Research Group: Soft Tissue

Research Areas

Skin tissue engineering for burn patients

A valuable breakthrough in the scientific field is the development of artificial skin, which is being used in major burn patients. The plus point of such discovery is that the artificially-grown skin can be stored in tissue banks and could be used when it is needed. The major drawback with existing burns treatment using skin grafting is that the patients need to wait for a number of weeks until the skin is grown from patients own healthy skin, and also the donor site is a new wound which is a potential site for infection. In addition donor site is limited and extensive burns make it impossible. Angiogenesis is the growth of new blood vessels by capillary sprouting from pre-existing blood vessels. It is critical to the development of hybrid organs and tissue constructs, which require a blood supply to provide nutrients needed for cell viability.


Nerve Guidance Conduits (Ngc) For Peripheral Nerve Repair

Aim of this project is to develop polymer based NGCs which are biocompatible, biodegradable and fulfill all requirements of an ideal NGCs. Reported artificial NGCs were successfully used for distances up to 30 mm but not more as thin fascicles regenerate more easily that large caliber nerves and successful regeneration of fiber motors is also difficult that sensory axons fascicles regenerate more easily than large caliber nerves. The usefulness of futures NGS will be determined by their ability to support nerve growth over long distances. Furthermore there is also need of cell-free scaffolds that can be used on demand by neuro-surgeons.

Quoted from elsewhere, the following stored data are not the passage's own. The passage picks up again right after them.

(** * NaijaSolarOps: the sizing and estimation engine of [app.py]

    A shallow embedding of the solar calculator: the irradiance resolver
    [get_sun_hours], the collection of the selected appliances, the load
    analysis loop, the hardware sizing, the financials and the energy
    balance check.

    The program computes with Python [int]s and [float]s.  The [int]s are
    [Z].  The [float] arithmetic is an interface, [Float], and the program
    is embedded once, over any instance of it.  Two instances are given:

    - [binary64]: IEEE 754 double precision as the Standard Library
      specifies it ([SpecFloat], round to nearest even), which is what
      Python's [float] is.  This is the program.
    - [exact]: the rationals [Q], every operation without rounding.  This
      is the arithmetic in which the formulas of the specification are
      written.  A property proved for [exact] only is a property of the
      program where no float operation rounds, or where rounding cannot
      change the outcome (the inverter tiers, the battery count as a
      function of the night load, the order of the panel counts).

    The first part holds the program and the properties that do not depend
    on rounding; the last part, "The program in binary64", specifies the
    rounding of [SpecFloat] and proves what the load sums, the panel count
    and the energy balance are in binary64. *)

From Stdlib Require Import ZArith QArith Qround Qpower Lqa Lia.
From Stdlib Require Import List String Ascii Bool SpecFloat.
Import ListNotations.

Local Open Scope Z_scope.

(** ** Exceptions and the error monad *)

Inductive exn : Type :=
| ZeroDivisionError            (* float division by zero *)
| OverflowError                (* math.ceil / int of an infinity *)
| ValueError                   (* math.ceil / int of a NaN *)
| GeocoderError (what : string). (* anything the geocoding client raises *)

Inductive result (A : Type) : Type :=
| Ok (a : A)
| Raise (e : exn).

Arguments Ok {A} a.
Arguments Raise {A} e.

Definition bind {A B : Type} (m : result A) (k : A -> result B) : result B :=
  match m with
  | Ok a => k a
  | Raise e => Raise e
  end.

Declare Scope py_scope.
Delimit Scope py_scope with py.
Notation "x <- m ;; k" := (bind m (fun x => k))
  (at level 61, m at next level, right associativity) : py_scope.

(** ** The float interface *)

Class Float (F : Type) : Type := {
  of_int : Z -> F;              (* an [int] operand of a mixed operation *)
  lit    : Q -> F;              (* a decimal literal of the source text *)
  fadd   : F -> F -> F;
  fmul   : F -> F -> F;
  fdiv   : F -> F -> result F;  (* [/]: raises on a zero divisor *)
  flt    : F -> F -> bool;      (* [<] *)
  ceil   : F -> result Z;       (* [math.ceil] *)
  int_   : F -> result Z        (* [int(...)]: truncation toward zero *)
}.

(** [a > b] is [b < a]. *)
Definition fgt {F} `{Float F} (a b : F) : bool := flt b a.

(** *** Exact rationals *)

Definition Qtrunc (x : Q) : Z := Z.quot (Qnum x) (Zpos (Qden x)).

Definition Qltb (a b : Q) : bool := negb (Qle_bool b a).

Definition Qdiv_py (a b : Q) : result Q :=
  if Qeq_bool b 0 then Raise ZeroDivisionError else Ok (a / b)%Q.

#[export] Instance exact : Float Q := {|
  of_int := inject_Z;
  lit    := fun q => q;
  fadd   := Qplus;
  fmul   := Qmult;
  fdiv   := Qdiv_py;
  flt    := Qltb;
  ceil   := fun x => Ok (Qceiling x);
  int_   := fun x => Ok (Qtrunc x)
|}.

(** *** IEEE 754 binary64 *)

Module B64.

Definition prec : Z := 53.
Definition emax : Z := 1024.

(** An [int] operand of a float operation.  The ints of the program are
    watts, quantities, voltages and counts, far below [2^53], which floats
    hold exactly; for an int beyond the range of the floats Python raises
    [OverflowError] where this rounds to an infinity, and such ints are
    outside this model. *)
Definition of_Z (z : Z) : spec_float := binary_normalize prec emax z 0 false.

(** A decimal literal [n/d] with [n] and [d] below [2^53] is the correctly
    rounded quotient of two floats that hold [n] and [d] exactly. *)
Definition of_lit (q : Q) : spec_float :=
  SFdiv prec emax (of_Z (Qnum q)) (of_Z (Zpos (Qden q))).

Definition is_zero (x : spec_float) : bool :=
  match x with
  | S754_zero _ => true
  | _ => false
  end.

Definition div (a b : spec_float) : result spec_float :=
  if is_zero b then Raise ZeroDivisionError else Ok (SFdiv prec emax a b).

(** The signed mantissa [m] of a finite float [m * 2^e]. *)
Definition signed (s : bool) (m : positive) : Z :=
  if s then Zneg m else Zpos m.

Definition ceil (x : spec_float) : result Z :=
  match x with
  | S754_zero _ => Ok 0
  | S754_infinity _ => Raise OverflowError
  | S754_nan => Raise ValueError
  | S754_finite s m e =>
      if 0 <=? e then Ok (signed s m * 2 ^ e)
      else Ok (- ((- signed s m) / 2 ^ (- e)))
  end.

Definition trunc (x : spec_float) : result Z :=
  match x with
  | S754_zero _ => Ok 0
  | S754_infinity _ => Raise OverflowError
  | S754_nan => Raise ValueError
  | S754_finite s m e =>
      if 0 <=? e then Ok (signed s m * 2 ^ e)
      else Ok (Z.quot (signed s m) (2 ^ (- e)))
  end.

End B64.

Composite Scaffolds For Trabecular Bone Repair Applications

Trabecular or cancellous bone is a highly porous osseous tissue forming approximately 20 % of the human skeleton. It encloses numerous hollow spaces and thus, appears honeycomb- or sponge- like. It has high surface area to mass ratio due to high level of porosity and low density. The research focus in this project porous biocomposite scaffolds based on HAp and biocompatible polymers, thus complementing the benefits of two phases and emulating natural bone architecture. In this covenant, natural polysaccharides, e.g. cellulose, chitin, chitosan, etc. and their derivatives have become the matrices of choice to develop composite scaffolds for tissue engineering applications


Synthesis Of Bioceramic 3d Scaffolds For Guided Bone Generation:

A key component for successful bone regeneration is the scaffold that serves as a template for cell interactions and the formation of bone-extracellular matrix to provide structural support to the newly formed tissue. Recently, working at the forefront of research into the development of novel bioceramic scaffolds. Ultimate aim is to get scaffolds with mechanical properties similar to those of the bone repair site, good biocompatibility and biodegradability at a rate commensurate with remodeling.


Development Of Azole Based Potential Protein Kinase Inhibitors

Enzymes are reactive centres for every biochemical process and all enzymes are proteins with the exception of some catalytic RNA. The ability of enzymes to transfer and specifically bind to the molecule along with the stabilization of the transition state gives them extraordinary catalytic power. Phosphorylation is one of the key processes in nature and is specifically responsible for switching the cellular activities. The transfer of these phosphoryl groups to amino acid residue is catalyzed by enzymes called protein kinases. These kinases play an important role in signal transductions and they are just like switches which can turn on or off cellular activity. There are many diseases like cancer, diabetes, inflammation etc which are related to the protein kinase-mediated signalling pathway and it was anticipated that this would stimulate searches for inhibitors. However, in contrast to other enzyme systems, nearly 518 protein kinases have been identified until now and account alone for 2% of the human genome. Inhibitors of these protein kinases have therefore great potential as bioactive compounds either in the form of pharmaceutical drugs or as crop protecting reagents. There are many different classes of protein kinase inhibitors like PKC inihibitors, tyrosine kinase inhibitors aniline-pyrimidine inhibitors etc. The target of present project is to prepare the PKI’s based on pyridine-pyrimidine structures. In target molecules the aromatic rings will be displaced by other heterocylces like thiazole, oxazole, imidazole etc to obtain more target oriented and biologically active drugs.